(** C1: when the solver answers, the run is classified by the answer: the
    success line is printed, and the results are extracted, exactly when
    the answer is ([ok], [optimal]), and the run can end normally only
    then.  For any other answer the run ends in [SystemExit] after printing
    the error text, which contains the printed status, the printed
    termination condition and the solver's message; the stages after the
    solve are not entered: the results object the solver left in the energy
    system gets no [main] and no [meta] item, and nothing is dumped.  On
    success both items are set and the energy system is handed to
    [es.dump] under the given file name; the run ends normally when the
    dump goes through, and with the exception of the dump otherwise. *)
Theorem solve_status_decides_run (r : SolverResults) :
  Model_raises built0 = None →
  model_solve model0 "cbc" false = Ok r →
  let out := run0 in
  model (self out.2) = Some model0
  ∧ (solved r ↔ "✅ The model was solved successfully." ∈ printed out.2)
  ∧ (solved r ↔ "extract_results" ∈ logged out.2)
  ∧ (out.1 = Ok tt → solved r)
  ∧ (solved r →
       ∃ e items,
         es (self out.2) = Some e
         ∧ results e = Some (r, items)
         ∧ items !! "main" = Some (processing_results model0)
         ∧ items !! "meta" = Some (processing_meta_results model0)
         ∧ match dump_raises dump_path dump_filename e with
           | None =>
               out.1 = Ok tt
               ∧ dumped out.2 = [(dump_path, dump_filename, e)]
           | Some x => out.1 = Raise x ∧ dumped out.2 = []
           end)
  ∧ (¬ solved r →
       out.1 = Raise SystemExit
       ∧ printed out.2 = [failure_message r]
       ∧ (∃ e, es (self out.2) = Some e ∧ results e = Some (r, ∅))
       ∧ dumped out.2 = []
       ∧ ("extract_results" ∉ logged out.2)
       ∧ ("Dump the energy system and the results." ∉ logged out.2))
  ∧ (∃ before between1 between2 after,
       failure_message r
       = before +:+ SolverStatus.str (status r)
         +:+ between1 +:+ TerminationCondition.str (termination_condition r)
         +:+ between2 +:+ default "None" (message r) +:+ after).
Proof.
  intros HM HS. cbv zeta. rewrite (run_solver_answers r HM HS).
  assert (∃ before between1 between2 after,
            failure_message r
            = before +:+ SolverStatus.str (status r)
              +:+ between1
              +:+ TerminationCondition.str (termination_condition r)
              +:+ between2 +:+ default "None" (message r) +:+ after)
    as Hmsg.
  { exists (nl +:+ "❌ The energy system could not find a solution."
            +:+ nl +:+ "Solver status: "),
      (nl +:+ "Termination condition: "), (nl +:+ "Message: "),
      (nl +:+ "⛔ Simulation aborted." +:+ nl).
    reflexivity. }
  assert (("extract_results" ∉ log_until_solve)
          ∧ ("Dump the energy system and the results." ∉ log_until_solve))
    as [Hlog1 Hlog2].
  { unfold log_until_solve.
    split; rewrite !elem_of_cons, elem_of_nil; intros H;
      repeat (destruct H as [H|H]; [discriminate H|]); done. }
  pose proof (solved_test r) as Htest.
  destruct (bool_decide _ || bool_decide _); cbn [fst snd].
  - assert (¬ solved r) as Hnot.
    { intros Hs. apply Htest in Hs. discriminate. }
    cbn [self model printed logged dumped es]. unfold case1_self.
    cbn [model es].
    split; [done|].
    split.
    { split; [done|]. intros Hin. exfalso.
      apply list_elem_of_singleton in Hin.
      unfold failure_message, nl in Hin. discriminate Hin. }
    split; [split; [done | intros Hin; by apply Hlog1 in Hin]|].
    split; [discriminate|]. split; [done|].
    split; [|exact Hmsg].
    intros _. split; [done|]. split; [done|].
    split; [by exists (answered0 r)|]. done.
  - assert (solved r) as Hs by (by apply Htest).
    split; [by destruct (dump_raises _ _ _)|].
    split.
    { split; [|done]. intros _.
      destruct (dump_raises _ _ _); cbn [snd printed];
        apply list_elem_of_In; simpl; auto. }
    split.
    { split; [|done]. intros _.
      destruct (dump_raises _ _ _); cbn [snd logged];
        apply list_elem_of_In; simpl; auto 20. }
    split; [done|].
    split; [|split; [done | exact Hmsg]].
    intros _. eexists (solved0 r), _.
    split; [by destruct (dump_raises _ _ _)|].
    split; [reflexivity|].
    split; [rewrite lookup_insert_ne by done; apply lookup_insert_eq|].
    split; [apply lookup_insert_eq|].
    by destruct (dump_raises _ _ _).
Qed.
(** [formatTime].  An infinite [seconds] passes both guards: its floor is
    [Infinity], and [Infinity % 60] is [NaN]. *)
Definition formatTime (seconds : number) : str :=
  match seconds with
  | NaN => Literal.zero_time
  | NegInfinity => Literal.zero_time
  | Infinity =>
      padStart Literal.text_Infinity 2 Literal.zero ++ Literal.colon
      ++ padStart Literal.text_NaN 2 Literal.zero
  | Finite x =>
      if QArith_base.Qlt_le_dec x (QArith_base.inject_Z 0) then Literal.zero_time
      else
        let floorSeconds := Qround.Qfloor x in
        let min := Qround.Qfloor (QArith_base.Qdiv (QArith_base.inject_Z floorSeconds)
                                    (QArith_base.inject_Z 60)) in
        let sec := Z.rem floorSeconds 60 in
        padStart (integer_toString min) 2 Literal.zero ++ Literal.colon
        ++ padStart (integer_toString sec) 2 Literal.zero
  end.

(** * Properties *)

(** ** The three loops *)

Lemma high_byte_ascii_test (c : Z) :
  (low_byte c =? 0) && (high_byte c >=? 0x20) && (high_byte c <=? 0x7E) = true
  <-> high_byte_ascii c.
Proof.
  unfold high_byte_ascii.
  rewrite !andb_true_iff, Z.eqb_eq, Z.geb_le, Z.leb_le. tauto.
Qed.

Lemma scan_misinterpreted_all (s acc : str) :
  Forall high_byte_ascii s ->
  scan_misinterpreted s acc = (true, acc ++ map high_byte s).
Proof.
  intros H. revert acc.
  induction H as [|c s Hc _ IH]; intros acc; simpl.
  - now rewrite app_nil_r.
  - rewrite (proj2 (high_byte_ascii_test c) Hc).
    rewrite IH, <- app_assoc. simpl.
    unfold fromCharCode. rewrite Z.mod_small; [reflexivity|].
    destruct Hc as [_ Hc]. lia.
Qed.

Lemma scan_misinterpreted_break (s acc : str) :
  ~ Forall high_byte_ascii s ->
  fst (scan_misinterpreted s acc) = false.
Proof.
  revert acc. induction s as [|c s IH]; intros acc Hn; simpl.
  - destruct Hn. constructor.
  - destruct ((low_byte c =? 0) && (high_byte c >=? 32) && (high_byte c <=? 126))
      eqn:E; [|reflexivity].
    apply IH. intros Hs. apply Hn. constructor; [|exact Hs].
    now apply high_byte_ascii_test.
Qed.

Lemma isPotentiallyGarbled_true (s : str) :
  isPotentiallyGarbled s = true <-> Forall (fun c => c <= 255) s.
Proof.
  induction s as [|c s IH]; simpl.
  - split; [constructor | reflexivity].
  - destruct (c >? 255) eqn:E.
    + split; [discriminate|]. intros H. inversion H; subst.
      apply Z.gtb_lt in E. lia.
    + rewrite IH. split; intros H.
      * constructor; [|exact H]. pose proof (Zgt_cases c 255) as G.
        rewrite E in G. exact G.
      * now inversion H.
Qed.

Lemma isPotentiallyGarbled_false (s : str) :
  Exists (fun c => 255 < c) s -> isPotentiallyGarbled s = false.
Proof.
  intros H. destruct (isPotentiallyGarbled s) eqn:E; [|reflexivity].
  apply isPotentiallyGarbled_true in E.
  apply Exists_exists in H. destruct H as [c [Hin Hc]].
  rewrite Forall_forall in E. specialize (E c Hin). simpl in E. lia.
Qed.

Lemma high_byte_small (c : Z) : c <= 255 -> high_byte c <= 0.
Proof.
  intros H. unfold high_byte. rewrite Z.shiftr_div_pow2 by lia.
  change (2 ^ 8) with 256.
  assert (c / 256 < 1) by (apply Z.div_lt_upper_bound; lia). lia.
Qed.

(** A string of bytes never passes step 1: its first unit already fails. *)
Lemma scan_misinterpreted_bytes (c : Z) (s : str) :
  c <= 255 -> scan_misinterpreted (c :: s) [] = (false, []).
Proof.
  intros H. simpl.
  pose proof (high_byte_small c H) as Hh.
  destruct (high_byte c >=? 32) eqn:E.
  - apply Z.geb_le in E. lia.
  - now rewrite andb_false_r.
Qed.
(** Lines 390-396. *)
Definition load_aspect_term (aspect_term_tag : Soup.node) : exn + AspectTerm :=
  let? term := Soup.getitem aspect_term_tag "term" in
  let? polarity := Soup.getitem aspect_term_tag "polarity" in
  let? from_index := Soup.getitem aspect_term_tag "from" in
  let? to_index := Soup.getitem aspect_term_tag "to" in
  AspectTerm_of_strings term (Some polarity) from_index to_index None.

(** Lines 399-403. *)
Definition load_aspect_category (aspect_category_tag : Soup.node)
  : exn + AspectCategory :=
  let? category := Soup.getitem aspect_category_tag "category" in
  let? polarity := Soup.getitem aspect_category_tag "polarity" in
  Ok (mkAspectCategory (Some category) (Some polarity)).

(** [for x in xs: ys.append(f(x))] *)
Definition collect {A B : Type} (f : A → exn + B) (xs : list A) : exn + list B :=
  efold (fun ys x => let? y := f x in Ok (ys ++ [y])) [] xs.

(** Lines 386-405: one [sentence] element. *)
Definition load_sentence (sentence_tag : Soup.node) : exn + AbsaSentence :=
  let text := Soup.text sentence_tag in
  let? aspect_terms :=
    collect load_aspect_term (Soup.find_all "aspectterm" sentence_tag) in
  let? aspect_categories :=
    collect load_aspect_category (Soup.find_all "aspectcategory" sentence_tag) in
  Ok (AbsaSentence_default text None (Some aspect_categories) (Some aspect_terms)).

(** Lines 379-407: one file; every sentence becomes a document of its own. *)
Definition load_file (soup : option Soup.node) : exn + option (list AbsaDocument) :=
  match soup with
  | None => Ok None
  | Some soup =>
      let? sentences := collect load_sentence (Soup.find_all "sentence" soup) in
      Ok (Some (map (fun sentence =>
                       AbsaDocument_default (text sentence) None None None
                                            (Some [sentence]))
                    sentences))
  end.
Lemma graph_route_replies_witness :
  GraphRoute.GET_of (Js.Throw (JObj [("message", JStr "graph unavailable")]))
  = {| status_code := 500; payload := JObj [("error", JStr "graph unavailable")] |}.
Proof.
  destruct graph_route_replies as [Hfail _].
  destruct (Hfail (JObj [("message", JStr "graph unavailable")]))
    as [Hstatus [msg [Hpayload [_ [Hmsg _]]]]].
  rewrite (Hmsg eq_refl) in Hpayload.
  destruct (GraphRoute.GET_of _) as [st body]. simpl in *. by subst.
Defined.

(** ** Progress push route *)






(** * Further properties *)

(** ** Correlation Engine: range, misses, composition *)

Lemma lower_ascii_idem c : Str.lower_ascii (Str.lower_ascii c) = Str.lower_ascii c.
Proof. destruct c as [[] [] [] [] [] [] [] []]; reflexivity. Qed.

Lemma toLowerCase_idem s : Str.toLowerCase (Str.toLowerCase s) = Str.toLowerCase s.
Proof. induction s as [|c r IH]; simpl; [reflexivity|]. by rewrite lower_ascii_idem, IH. Qed.

Lemma prefix_app_l p q s : String.prefix (p +:+ q) s = true -> String.prefix p s = true.
Proof.
  revert s. induction p as [|c p IH]; intros [|d s]; simpl; intros H;
    try reflexivity; try discriminate H.
  destruct (ascii_dec c d); [by apply IH|discriminate H].
Qed.

Lemma includes_app_l s p q : Str.includes s (p +:+ q) = true -> Str.includes s p = true.
Proof.
  induction s as [|c r IH]; cbn [Str.includes]; rewrite !orb_true_iff.
  - intros [H|H]; [left; by apply (prefix_app_l p q)|discriminate H].
  - intros [H|H]; [left; by apply (prefix_app_l p q)|right; by apply IH].
Qed.

(** A message that mentions "imagen" mentions "image". *)
Lemma imagen_is_image m :
  Str.test_i ["image"; "imagen"] m = true -> Str.test_i ["analyz"; "image"] m = true.
Proof.
  unfold Str.test_i. simpl. rewrite !orb_false_r, !orb_true_iff.
  intros [H|H]; right; [exact H|]. by apply (includes_app_l _ "image" "n").
Qed.

Lemma match_loop_app_any ns1 ns2 m :
  match_loop (ns1 ++ ns2) m
  = match match_loop ns1 m with
    | Some r => Some r
    | None => match_loop ns2 m
    end.
Proof.
  induction ns1 as [|n ns1 IH]; simpl; [reflexivity|].
  destruct (match_node n m); [reflexivity|exact IH].
Qed.

Lemma match_node_range n m r :
  match_node n m = Some r ->
  r ∈ ["voice.run"; "vision.analyze"; "cultural.intelligence"; "imagen.generate"] \/
  (id n = r /\ keys_include n "veo" = true).
Proof.
  unfold match_node.
  destruct (rule_voice n m); [intros [= <-]; left; set_solver|].
  destruct (rule_vision n m); [intros [= <-]; left; set_solver|].
  destruct (rule_cultural n m); [intros [= <-]; left; set_solver|].
  destruct (rule_imagen n m); [intros [= <-]; left; set_solver|].
  destruct (rule_veo n m) eqn:Hveo; [|intros H; discriminate H].
  intros [= <-]. right. split; [reflexivity|].
  unfold rule_veo in Hveo. by apply andb_true_iff in Hveo as [Hk _].
Qed.

(** X1. Whatever the graph and the message, a correlation match is one of
    the four fixed ids or the id of a node of the graph whose name, path or
    id contains "veo"; no other node of the graph is ever the answer. *)
Theorem correlation_range (g : AgentGraph) (message r : string) :
  matchAgentByMessage g message = Some r ->
  r ∈ ["voice.run"; "vision.analyze"; "cultural.intelligence"; "imagen.generate"] \/
  (exists n : AgentNode, n ∈ nodes g /\ id n = r /\ keys_include n "veo" = true).
Proof.
  unfold matchAgentByMessage. induction (nodes g) as [|n ns IH]; simpl.
  - intros H. discriminate H.
  - destruct (match_node n (Str.toLowerCase message)) as [r'|] eqn:Hn.
    + intros [= <-]. destruct (match_node_range _ _ _ Hn) as [Hfixed|[Hid Hveo]].
      * by left.
      * right. exists n. split; [apply elem_of_cons; by left|by split].
    + intros Hrest. destruct (IH Hrest) as [Hfixed|[n' [Hin Hn']]]; [by left|].
      right. exists n'. split; [apply elem_of_cons; by right|exact Hn'].
Qed.

Lemma correlation_range_witness :
  exists n : AgentNode,
    n ∈ nodes Sample.veo_swapped /\ id n = "veo.operation" /\ keys_include n "veo" = true.
Proof.
  destruct (correlation_range Sample.veo_swapped Sample.veo_message "veo.operation")
    as [Hfixed|Hnode].
  - vm_compute. reflexivity.
  - exfalso. apply list_elem_of_In in Hfixed. simpl in Hfixed.
    destruct Hfixed as [H|[H|[H|[H|H]]]]; [discriminate H..|destruct H].
  - exact Hnode.
Defined.

(** X2. A message that, ignoring case, contains none of the words voice,
    analyz, image, cultural, culture, video, veo, operation and download is
    correlated to no node, whatever the graph; so is every message on a
    graph without nodes. *)
Theorem keyword_free_message_never_matches (message : string) :
  Forall (fun w => Str.includes (Str.toLowerCase message) w = false)
         ["voice"; "analyz"; "image"; "cultural"; "culture";
          "video"; "veo"; "operation"; "download"] ->
  forall g : AgentGraph, matchAgentByMessage g message = None.
Proof.
  intros Hwords g.
  repeat (apply Forall_cons in Hwords as [? Hwords]).
  assert (Str.includes (Str.toLowerCase message) "imagen" = false) as Himagen.
  { destruct (Str.includes (Str.toLowerCase message) "imagen") eqn:Hi; [|reflexivity].
    apply (includes_app_l _ "image" "n") in Hi. congruence. }
  unfold matchAgentByMessage. induction (nodes g) as [|n ns IH]; simpl; [reflexivity|].
  assert (match_node n (Str.toLowerCase message) = None) as ->; [|exact IH].
  unfold match_node, rule_voice, rule_vision, rule_cultural, rule_imagen, rule_veo,
    Str.test, Str.test_i. simpl. rewrite toLowerCase_idem.
  repeat match goal with H : Str.includes _ _ = false |- _ => rewrite H; clear H end.
  simpl. rewrite !andb_false_r. reflexivity.
Qed.

Lemma keyword_free_message_never_matches_witness :
  matchAgentByMessage AgentsGraph.getAgentGraph "Uploading the brief" = None.
Proof.
  apply keyword_free_message_never_matches.
  repeat (constructor; [vm_compute; reflexivity|]). constructor.
Defined.

(** X3. Correlating over two node lists in sequence is correlating over the
    first and, only when that finds nothing, over the second: nodes added
    at the end of a graph never change a match, and the edges play no
    part. *)
Theorem correlation_over_appended_nodes (ns1 ns2 : list AgentNode)
    (es es1 es2 : list AgentEdge) (message : string) :
  matchAgentByMessage {| nodes := ns1 ++ ns2; edges := es |} message
  = match matchAgentByMessage {| nodes := ns1; edges := es1 |} message with
    | Some r => Some r
    | None => matchAgentByMessage {| nodes := ns2; edges := es2 |} message
    end.
Proof. unfold matchAgentByMessage. simpl. apply match_loop_app_any. Qed.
⁂
■ GOAL OF THE EXERCISE: Nothing but the lines from the one containing "ns IH]; simpl; [reflexivity|]." through the final line of the data above is to be reproduced, each exactly as written.

■ THE COMPLETED TASK:
  unfold matchAgentByMessage. induction (nodes g) as [|n ns IH]; simpl; [reflexivity|].
  assert (match_node n (Str.toLowerCase message) = None) as ->; [|exact IH].
  unfold match_node, rule_voice, rule_vision, rule_cultural, rule_imagen, rule_veo,
    Str.test, Str.test_i. simpl. rewrite toLowerCase_idem.
  repeat match goal with H : Str.includes _ _ = false |- _ => rewrite H; clear H end.
  simpl. rewrite !andb_false_r. reflexivity.
Qed.

Lemma keyword_free_message_never_matches_witness :
  matchAgentByMessage AgentsGraph.getAgentGraph "Uploading the brief" = None.
Proof.
  apply keyword_free_message_never_matches.
  repeat (constructor; [vm_compute; reflexivity|]). constructor.
Defined.

(** X3. Correlating over two node lists in sequence is correlating over the
    first and, only when that finds nothing, over the second: nodes added
    at the end of a graph never change a match, and the edges play no
    part. *)
Theorem correlation_over_appended_nodes (ns1 ns2 : list AgentNode)
    (es es1 es2 : list AgentEdge) (message : string) :
  matchAgentByMessage {| nodes := ns1 ++ ns2; edges := es |} message
  = match matchAgentByMessage {| nodes := ns1; edges := es1 |} message with
    | Some r => Some r
    | None => matchAgentByMessage {| nodes := ns2; edges := es2 |} message
    end.
Proof. unfold matchAgentByMessage. simpl. apply match_loop_app_any. Qed.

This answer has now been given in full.